With the geometry as a basis, the detailed work on the suspension began. As the original suspension of the GT40 MKIV had some weak points in terms of safety and driving stability, I opted for a double wishbone design to ensure the most precise wheel guidance possible. A normal damper arrangement at the front and a pushrod system at the rear.

The wishbones were dimensioned in such a way that they offer maximum rigidity with the lowest possible weight. I used original Audi R8 wheel bearings as the basis for the design – this had the great advantage that I could also use the joints from the original drive shafts to match my R8 gearbox.

Another critical point was the choice of dampers and springs. The combination had to perfectly match my vehicle weight, the axle geometry and the intended use. Here I opted for an adjustable damper system, which allows me to try out different setups. The positioning of the spring/damper units required special care – both in terms of the lever arm and accessibility for later adjustments.

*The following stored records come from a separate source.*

(** * Quadratic-divergence solver ([utilities_quadratic.py])

    A shallow embedding of [_objective_numba] and of the class
    [InterDivConstraint] ([_objective], [_min_objective], [iterate],
    [find_ξ]), and the properties of them that the specification states.

    Conventions of the embedding.
    - A numpy array of floats is a list of real numbers; a two-dimensional
      array is the list of its rows.  Arithmetic is that of the reals:
      rounding is not modelled.
    - numpy produces [nan] where a mean is taken over no rows and where
      [M * log M] is evaluated at a component [M <= 0]; such a value is
      [None] in the type [nr] below, and it propagates through arithmetic
      as [nan] does.  Comparisons with [None] are false.
    - Arrays that the program combines are taken to have matching shapes,
      as [__init__] builds them, and [ξ] to be non-zero; numpy and Python
      raise otherwise.  The signs of infinities are not told apart.
    - [scipy.optimize.minimize] and [numpy.linalg.solve] are library code:
      they are parameters of the development.
    - The object's attributes are the fields of the record [solver];
      methods pass the object explicitly and return it.  What is printed is
      appended to the field [stdout]. *)

From Stdlib Require Import String Reals Lra Lia List Bool Arith.
Import ListNotations.
Open Scope R_scope.

(** ** numpy on lists *)

Module Np.

Definition nr := option R.

Definition b2r (b : bool) : R := if b then 1 else 0.

Definition zeros (n : nat) : list R := repeat 0 n.
Definition ones (n : nat) : list R := repeat 1 n.

Fixpoint sum (l : list R) : R :=
  match l with
  | [] => 0
  | x :: l' => x + sum l'
  end.

(** [a @ b] for two vectors of one length. *)
Fixpoint dot (a b : list R) : R :=
  match a, b with
  | x :: a', y :: b' => x * y + dot a' b'
  | _, _ => 0
  end.

(** [A @ v] for a matrix and a vector. *)
Definition matvec (A : list (list R)) (v : list R) : list R :=
  map (fun row => dot row v) A.

(** Element-wise binary operation on two arrays of one shape. *)
Fixpoint zip_with {A B C} (op : A -> B -> C) (a : list A) (b : list B)
  : list C :=
  match a, b with
  | x :: a', y :: b' => op x y :: zip_with op a' b'
  | _, _ => []
  end.

Definition vadd := zip_with Rplus.
Definition vsub := zip_with Rminus.
Definition vmul := zip_with Rmult.

(** [a[mask]]: the entries of [a] where the boolean array is true. *)
Fixpoint select {A} (mask : list bool) (a : list A) : list A :=
  match mask, a with
  | m :: mask', x :: a' =>
      if m then x :: select mask' a' else select mask' a'
  | _, _ => []
  end.

(** [A[:, j]] of a boolean matrix. *)
Definition bcol (j : nat) (A : list (list bool)) : list bool :=
  map (fun row => nth j row false) A.

(** [A[:, a:b]]. *)
Definition cols (a b : nat) (A : list (list R)) : list (list R) :=
  map (fun row => firstn (b - a) (skipn a row)) A.

(** [A.astype(float)]. *)
Definition astype_float (A : list (list bool)) : list (list R) :=
  map (map b2r) A.

(** [x[x<0] = 0]. *)
Definition clip0 (x : list R) : list R :=
  map (fun e => if Rlt_dec e 0 then 0 else e) x.

(** [np.mean]: [nan] on an empty array. *)
Definition mean (l : list R) : nr :=
  match l with
  | [] => None
  | _ => Some (sum l / INR (length l))
  end.

(** [np.max] of a non-empty array. *)
Definition max (l : list R) : R :=
  match l with
  | [] => 0
  | x :: l' => fold_left Rmax l' x
  end.

(** Arithmetic that propagates [nan]. *)
Definition nr_lift2 (op : R -> R -> R) (a b : nr) : nr :=
  match a, b with
  | Some x, Some y => Some (op x y)
  | _, _ => None
  end.

Definition nr_add := nr_lift2 Rplus.
Definition nr_sub := nr_lift2 Rminus.
Definition nr_mul := nr_lift2 Rmult.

My friend Toni Pfeifer from Pfeifer Fahrwerkstechnik helped me a lot here. He is a gifted damper developer and also produces them.

After numerous calculations and simulations, I hope to have found the optimum combination. I believe that my suspension will not only be safe on the road, but will also offer a driving experience that strikes the perfect balance between old-school racing car and modern performance vehicle.

This part of the project was a real challenge and took a lot of time. But that’s what makes it so appealing to me – finding the right mix of technology, history and modern engineering.

Safety aspects of fuel supply

In the GT40, the position of the tanks is determined by the original design—they are located in the voluminous side skirts. Since I don’t need this area in my design to stabilize the frame, as is the case with the original, I had a little more creative freedom here.

There are also differences from the original in terms of the amount of fuel required: while the GT40 was equipped with the largest possible fuel tanks for 24-hour races, a capacity sufficient for about an hour of racing is enough for me.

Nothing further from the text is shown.